• [Records for the task]:
····················

(* ===== verification/GoString.v ===== *)
(** * Go's strings, bytes and UTF-8

    A Go string is a byte string, modelled by [string]; a byte is its value in [0, 255].  This
    file holds the parts of the packages strings, strconv, unicode/utf8 and sort that the
    program uses, and the byte classes its validators test. *)

From Stdlib Require Import Ascii String.
From S2P Require Import Prelude.

Local Open Scope string_scope.
Local Open Scope list_scope.
Local Open Scope Z_scope.

Definition byte_of (c : ascii) : Z := Z.of_nat (nat_of_ascii c).

Definition bytes (s : string) : list Z := byte_of <$> String.list_ascii_of_string s.

Definition of_bytes (l : list Z) : string :=
  String.string_of_list_ascii ((λ b, ascii_of_nat (Z.to_nat b)) <$> l).

Definition slen (s : string) : Z := Z.of_nat (String.length s).

Lemma byte_of_range c : 0 ≤ byte_of c < 256.
Proof. unfold byte_of. pose proof (nat_ascii_bounded c). lia. Qed.

Lemma of_bytes_bytes s : of_bytes (bytes s) = s.
Proof.
  unfold of_bytes, bytes. rewrite <-list_fmap_compose.
  transitivity (String.string_of_list_ascii (String.list_ascii_of_string s)).
  - f_equal. rewrite <-(list_fmap_id (String.list_ascii_of_string s)) at 2. apply list_fmap_ext. intros i c _.
    simpl. unfold byte_of. rewrite Nat2Z.id. apply ascii_nat_embedding.
  - apply String.string_of_list_ascii_of_string.
Qed.

Lemma bytes_inj s t : bytes s = bytes t → s = t.
Proof. intros Heq. by rewrite <-(of_bytes_bytes s), <-(of_bytes_bytes t), Heq. Qed.

Lemma bytes_range s : Forall (λ b, 0 ≤ b < 256) (bytes s).
Proof. unfold bytes. apply Forall_fmap, Forall_true. intros c. apply byte_of_range. Qed.

Definition byte (c : Z) : Prop := 0 ≤ c < 256.

Lemma bytes_app a b : bytes (a ++ b)%string = bytes a ++ bytes b.
Proof. unfold bytes. rewrite <-fmap_app. f_equal. induction a as [|c a IH]; simpl; [done|]. by rewrite IH. Qed.

Lemma bytes_of_bytes l : Forall byte l → bytes (of_bytes l) = l.
Proof.
  intros Hl. unfold bytes, of_bytes. rewrite String.list_ascii_of_string_of_list_ascii, <-list_fmap_compose.
  rewrite <-(list_fmap_id l) at 2. apply Forall_fmap_ext_1. eapply Forall_impl; [exact Hl|]. intros c Hc. simpl.
  unfold byte_of, byte in *. rewrite nat_ascii_embedding by lia. lia.
Qed.

Lemma bytes_are_bytes s : Forall byte (bytes s).
Proof. apply bytes_range. Qed.

Lemma bytes_length s : Z.of_nat (length (bytes s)) = slen s.
Proof. unfold bytes, slen. rewrite length_fmap. f_equal. induction s; simpl; [done|]. by f_equal. Qed.

(** ** Byte classes. *)

Definition is_digit (c : Z) : bool := (48 <=? c) && (c <=? 57).
Definition is_lower (c : Z) : bool := (97 <=? c) && (c <=? 122).
Definition is_upper (c : Z) : bool := (65 <=? c) && (c <=? 90).
Definition is_alnum (c : Z) : bool := is_lower c || is_upper c || is_digit c.

(** [strings.ToLower] on ASCII. *)
Definition lower (c : Z) : Z := if is_upper c then c + 32 else c.

(** ** Splitting. *)

(** [strings.Split] at a byte: always at least one piece. *)
Fixpoint split_bytes (sep : Z) (l : list Z) : list (list Z) :=
  match l with
  | [] => [[]]
  | c :: l =>
      match split_bytes sep l with
      | [] => [[c]]
      | p :: ps => if c =? sep then [] :: p :: ps else (c :: p) :: ps
      end
  end.

Fixpoint join_bytes (sep : Z) (ps : list (list Z)) : list Z :=
  match ps with
  | [] => []
  | [p] => p
  | p :: ps => p ++ sep :: join_bytes sep ps
  end.

Lemma split_bytes_nonempty sep l : split_bytes sep l ≠ [].
Proof. destruct l as [|c l]; simpl; [done|]. destruct (split_bytes sep l); [done|]. by destruct (c =? sep). Qed.

Lemma join_split sep l : join_bytes sep (split_bytes sep l) = l.
Proof.
  induction l as [|c l IH]; [done|]. simpl. pose proof (split_bytes_nonempty sep l) as Hne.
  destruct (split_bytes sep l) as [|p ps]; [done|]. destruct (Z.eqb_spec c sep) as [->|].
  - simpl. simpl in IH. by rewrite IH.
  - destruct ps; simpl in *; by rewrite <-IH.
Qed.

Lemma split_bytes_clean sep l : Forall (λ p, sep ∉ p) (split_bytes sep l).
Proof.
  induction l as [|c l IH]; simpl; [repeat constructor; set_solver|].
  pose proof (split_bytes_nonempty sep l) as Hne. destruct (split_bytes sep l) as [|p ps]; [done|].
  apply Forall_cons in IH as [Hp Hps]. destruct (Z.eqb_spec c sep) as [->|].
  - repeat constructor; [set_solver|done|done].
  - constructor; [set_solver|done].
Qed.

Definition split (sep : Z) (s : string) : list string := of_bytes <$> split_bytes sep (bytes s).

(** ** UTF-8 (unicode/utf8).

    [decode_rune l] is the first rune of [l] and what follows, or [None] where
    [utf8.DecodeRune] reports [RuneError] with width 1: an invalid lead byte, a missing or bad
    continuation byte, an overlong form, a surrogate, or a value above U+10FFFF. *)

Definition cont (c : Z) : bool := (128 <=? c) && (c <=? 191).

Definition decode_rune (l : list Z) : option (Z * list Z) :=
  match l with
  | [] => None
  | c0 :: l0 =>
      if c0 <? 128 then Some (c0, l0)
      else if (194 <=? c0) && (c0 <=? 223) then
        match l0 with
        | c1 :: l1 => if cont c1 then Some ((c0 - 192) * 64 + (c1 - 128), l1) else None
        | _ => None
        end
      else if (224 <=? c0) && (c0 <=? 239) then
        match l0 with
        | c1 :: c2 :: l2 =>
            let lo := if c0 =? 224 then 160 else 128 in
            let hi := if c0 =? 237 then 159 else 191 in
            if (lo <=? c1) && (c1 <=? hi) && cont c2
            then Some ((c0 - 224) * 4096 + (c1 - 128) * 64 + (c2 - 128), l2) else None
        | _ => None
        end
      else if (240 <=? c0) && (c0 <=? 244) then
        match l0 with
        | c1 :: c2 :: c3 :: l3 =>
            let lo := if c0 =? 240 then 144 else 128 in
            let hi := if c0 =? 244 then 143 else 191 in
            if (lo <=? c1) && (c1 <=? hi) && cont c2 && cont c3
            then Some ((c0 - 240) * 262144 + (c1 - 128) * 4096 + (c2 - 128) * 64 + (c3 - 128), l3) else None
        | _ => None
        end
      else None
  end.

#[global] Arguments decode_rune : simpl never.

(** The runes of a valid string; [None] if it is not valid.  Each rune takes at least a byte,
    so the length is enough fuel. *)
Fixpoint decode_go (fuel : nat) (l : list Z) : option (list Z) :=
  match l, fuel with
  | [], _ => Some []
  | _, O => None
  | _, S fuel =>
      match decode_rune l with
      | Some (r, l') => match decode_go fuel l' with Some rs => Some (r :: rs) | None => None end
      | None => None
      end
  end.

Definition runes (s : string) : option (list Z) := decode_go (length (bytes s)) (bytes s).

Definition ValidString (s : string) : bool := match runes s with Some _ => true | None => false end.

Lemma decode_rune_shrinks l r l' : decode_rune l = Some (r, l') → (length l' < length l)%nat.
Proof.
  unfold decode_rune. destruct l as [|c0 l0]; [done|]. intros Hd.
  repeat (case_match; simplify_eq/=; try lia).
Qed.

(** More fuel does not change the result. *)
Lemma decode_go_fuel fuel l : (length l ≤ fuel)%nat → decode_go fuel l = decode_go (length l) l.
Proof.
  revert l. induction fuel as [fuel IH] using lt_wf_ind. intros l Hl.
  destruct l as [|c l]; [by destruct fuel|]. destruct fuel as [|fuel]; simpl in Hl; [lia|]. simpl.
  destruct (decode_rune (c :: l)) as [[r l']|] eqn:Hd; [|done]. apply decode_rune_shrinks in Hd. simpl in Hd.
  rewrite (IH fuel) by lia. by rewrite (IH (length l)) by lia.
Qed.

(** ** Numbers (strconv). *)

(** [strconv.Atoi] of an unsigned decimal; [None] for anything else ([Atoi] also takes a sign). *)
Fixpoint atoi_go (acc : Z) (l : list Z) : option Z :=
  match l with
  | [] => Some acc
  | c :: l => if is_digit c then atoi_go (acc * 10 + (c - 48)) l else None
  end.

(** [strconv.Itoa] of a non-negative integer: the digits before [acc].  Ten divides the rest
    away in at most as many rounds as there are digits. *)
Fixpoint itoa_go (fuel : nat) (n : Z) (acc : list Z) : list Z :=
  match fuel with
  | O => acc
  | S fuel => if n <? 10 then (48 + n) :: acc else itoa_go fuel (n / 10) ((48 + n mod 10) :: acc)
  end.

Definition itoa (n : Z) : list Z := itoa_go (S (Z.to_nat (Z.log2 n))) n [].

Lemma atoi_itoa_go fuel n acc : 0 ≤ n < 2 ^ Z.of_nat fuel → atoi_go 0 (itoa_go fuel n acc) = atoi_go n acc.
Proof.
  revert n acc. induction fuel as [|fuel IH]; intros n acc Hn; [replace n with 0 by (simpl in Hn; lia); done|].
  rewrite Nat2Z.inj_succ, Z.pow_succ_r in Hn by lia. simpl. destruct (Z.ltb_spec n 10).
  - simpl. unfold is_digit. replace (0 * 10 + (48 + n - 48)) with n by lia.
    destruct (Z.leb_spec 48 (48 + n)), (Z.leb_spec (48 + n) 57); [done|lia..].
  - rewrite IH by (Z.to_euclidean_division_equations; lia). simpl. unfold is_digit.
    assert (0 ≤ n mod 10 < 10) by (apply Z.mod_pos_bound; lia).
    destruct (Z.leb_spec 48 (48 + n mod 10)), (Z.leb_spec (48 + n mod 10) 57); try lia. simpl. f_equal.
    Z.to_euclidean_division_equations; lia.
Qed.

Lemma atoi_itoa n : 0 ≤ n → atoi_go 0 (itoa n) = Some n.
Proof.
  intros Hn. unfold itoa. rewrite atoi_itoa_go; [done|]. split; [done|]. rewrite Nat2Z.inj_succ, Z2Nat.id by apply Z.log2_nonneg.
  destruct (decide (n = 0)) as [->|]; [done|]. apply Z.log2_spec. lia.
Qed.

(** ASCII strings decode to themselves. *)
Lemma decode_ascii l : Forall (λ c, 0 ≤ c < 128) l → decode_go (length l) l = Some l.
Proof.
  induction 1 as [|c l Hc _ IH]; [done|]. simpl. unfold decode_rune.
  destruct (Z.ltb_spec c 128); [|lia]. by rewrite IH.
Qed.

(** ** Sorting by a string key (sort.Slice).

    [sort.Slice] is not stable; where the keys are distinct its result is the one sorted
    permutation ([sort_by_unique]), so the algorithm does not matter. *)

Definition by_key {A} (key : A → string) (x y : A) : Prop := String.leb (key x) (key y) = true.

#[global] Instance by_key_dec {A} (key : A → string) : RelDecision (by_key key).
Proof. intros x y. unfold by_key. apply _. Defined.

#[global] Instance by_key_trans {A} (key : A → string) : Transitive (by_key key).
Proof. intros x y z. apply string_leb_trans. Qed.

#[global] Instance by_key_total {A} (key : A → string) : Total (by_key key).
Proof. intros x y. apply String.leb_total. Qed.

Definition sort_by {A} (key : A → string) (l : list A) : list A := merge_sort (by_key key) l.

Lemma sort_by_perm {A} (key : A → string) l : sort_by key l ≡ₚ l.
Proof. apply merge_sort_Permutation. Qed.

Lemma elem_of_sort_by {A} (key : A → string) l x : x ∈ sort_by key l ↔ x ∈ l.
Proof. by rewrite sort_by_perm. Qed.

(** Distinct keys come out in strictly increasing order. *)
Definition key_lt {A} (key : A → string) (x y : A) : Prop := String.ltb (key x) (key y) = true.

Lemma sort_by_strict {A} (key : A → string) l : NoDup (key <$> l) → StronglySorted (key_lt key) (sort_by key l).
Proof.
  intros Hnd. rewrite <-(sort_by_perm key l) in Hnd.
  pose proof (StronglySorted_merge_sort (by_key key) l) as Hs. unfold sort_by in *.
  induction Hs as [|x l' Hs IH Hx]; [constructor|]. rewrite fmap_cons in Hnd. apply NoDup_cons in Hnd as [Hni Hnd].
  constructor; [by apply IH|]. rewrite Forall_forall in *. intros y Hy. specialize (Hx y Hy).
  unfold key_lt. rewrite string_ltb_leb. apply negb_true_iff. destruct (String.leb (key y) (key x)) eqn:Hle; [|done].
  destruct Hni. rewrite (String.leb_antisym _ _ Hx Hle). by apply list_elem_of_fmap_2.
Qed.

Lemma fmap_NoDup_inj {A B} (f : A → B) l x y : NoDup (f <$> l) → x ∈ l → y ∈ l → f x = f y → x = y.
Proof.
  induction l as [|z l IH]; intros Hnd Hx Hy Hf; [set_solver|]. rewrite fmap_cons in Hnd. apply NoDup_cons in Hnd as [Hni Hnd].
  apply elem_of_cons in Hx as [->|Hx]; apply elem_of_cons in Hy as [->|Hy]; [done| | |by apply IH].
  - destruct Hni. rewrite Hf. by apply list_elem_of_fmap_2.
  - destruct Hni. rewrite <-Hf. by apply list_elem_of_fmap_2.
Qed.

Lemma sort_by_unique {A} (key : A → string) l k : NoDup (key <$> l) → l ≡ₚ k → sort_by key l = sort_by key k.
Proof.
  intros Hnd Hp. apply (StronglySorted_unique_strong (by_key key)); [|apply StronglySorted_merge_sort; apply _..|by rewrite !sort_by_perm].
  intros x y Hx Hy Hxy Hyx. apply elem_of_sort_by in Hx, Hy. rewrite <-Hp in Hy.
  apply (fmap_NoDup_inj key l); [done..|]. by apply String.leb_antisym.
Qed.

Lemma filter_fmap_NoDup {A B} (f : A → B) (P : A → Prop) `{∀ x, Decision (P x)} l : NoDup (f <$> l) → NoDup (f <$> filter P l).
Proof.
  induction l as [|x l IH]; intros Hnd; [done|]. rewrite fmap_cons in Hnd. apply NoDup_cons in Hnd as [Hni Hnd].
  rewrite filter_cons. case_decide; [|by apply IH]. rewrite fmap_cons. apply NoDup_cons. split; [|by apply IH].
  intros (y & Hf & [_ Hy]%list_elem_of_filter)%list_elem_of_fmap. apply Hni. rewrite Hf. by apply list_elem_of_fmap_2.
Qed.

····················

• [Work to be completed]:
Everything from the first line of the material through the line containing "Lemma bytes_inj s" is to be printed exactly; lines after that are to be left out.

• [Response area]:
(* ===== verification/GoString.v ===== *)
(** * Go's strings, bytes and UTF-8

    A Go string is a byte string, modelled by [string]; a byte is its value in [0, 255].  This
    file holds the parts of the packages strings, strconv, unicode/utf8 and sort that the
    program uses, and the byte classes its validators test. *)

From Stdlib Require Import Ascii String.
From S2P Require Import Prelude.

Local Open Scope string_scope.
Local Open Scope list_scope.
Local Open Scope Z_scope.

Definition byte_of (c : ascii) : Z := Z.of_nat (nat_of_ascii c).

Definition bytes (s : string) : list Z := byte_of <$> String.list_ascii_of_string s.

Definition of_bytes (l : list Z) : string :=
  String.string_of_list_ascii ((λ b, ascii_of_nat (Z.to_nat b)) <$> l).

Definition slen (s : string) : Z := Z.of_nat (String.length s).

Lemma byte_of_range c : 0 ≤ byte_of c < 256.
Proof. unfold byte_of. pose proof (nat_ascii_bounded c). lia. Qed.

Lemma of_bytes_bytes s : of_bytes (bytes s) = s.
Proof.
  unfold of_bytes, bytes. rewrite <-list_fmap_compose.
  transitivity (String.string_of_list_ascii (String.list_ascii_of_string s)).
  - f_equal. rewrite <-(list_fmap_id (String.list_ascii_of_string s)) at 2. apply list_fmap_ext. intros i c _.
    simpl. unfold byte_of. rewrite Nat2Z.id. apply ascii_nat_embedding.
  - apply String.string_of_list_ascii_of_string.
Qed.

Lemma bytes_inj s t : bytes s = bytes t → s = t.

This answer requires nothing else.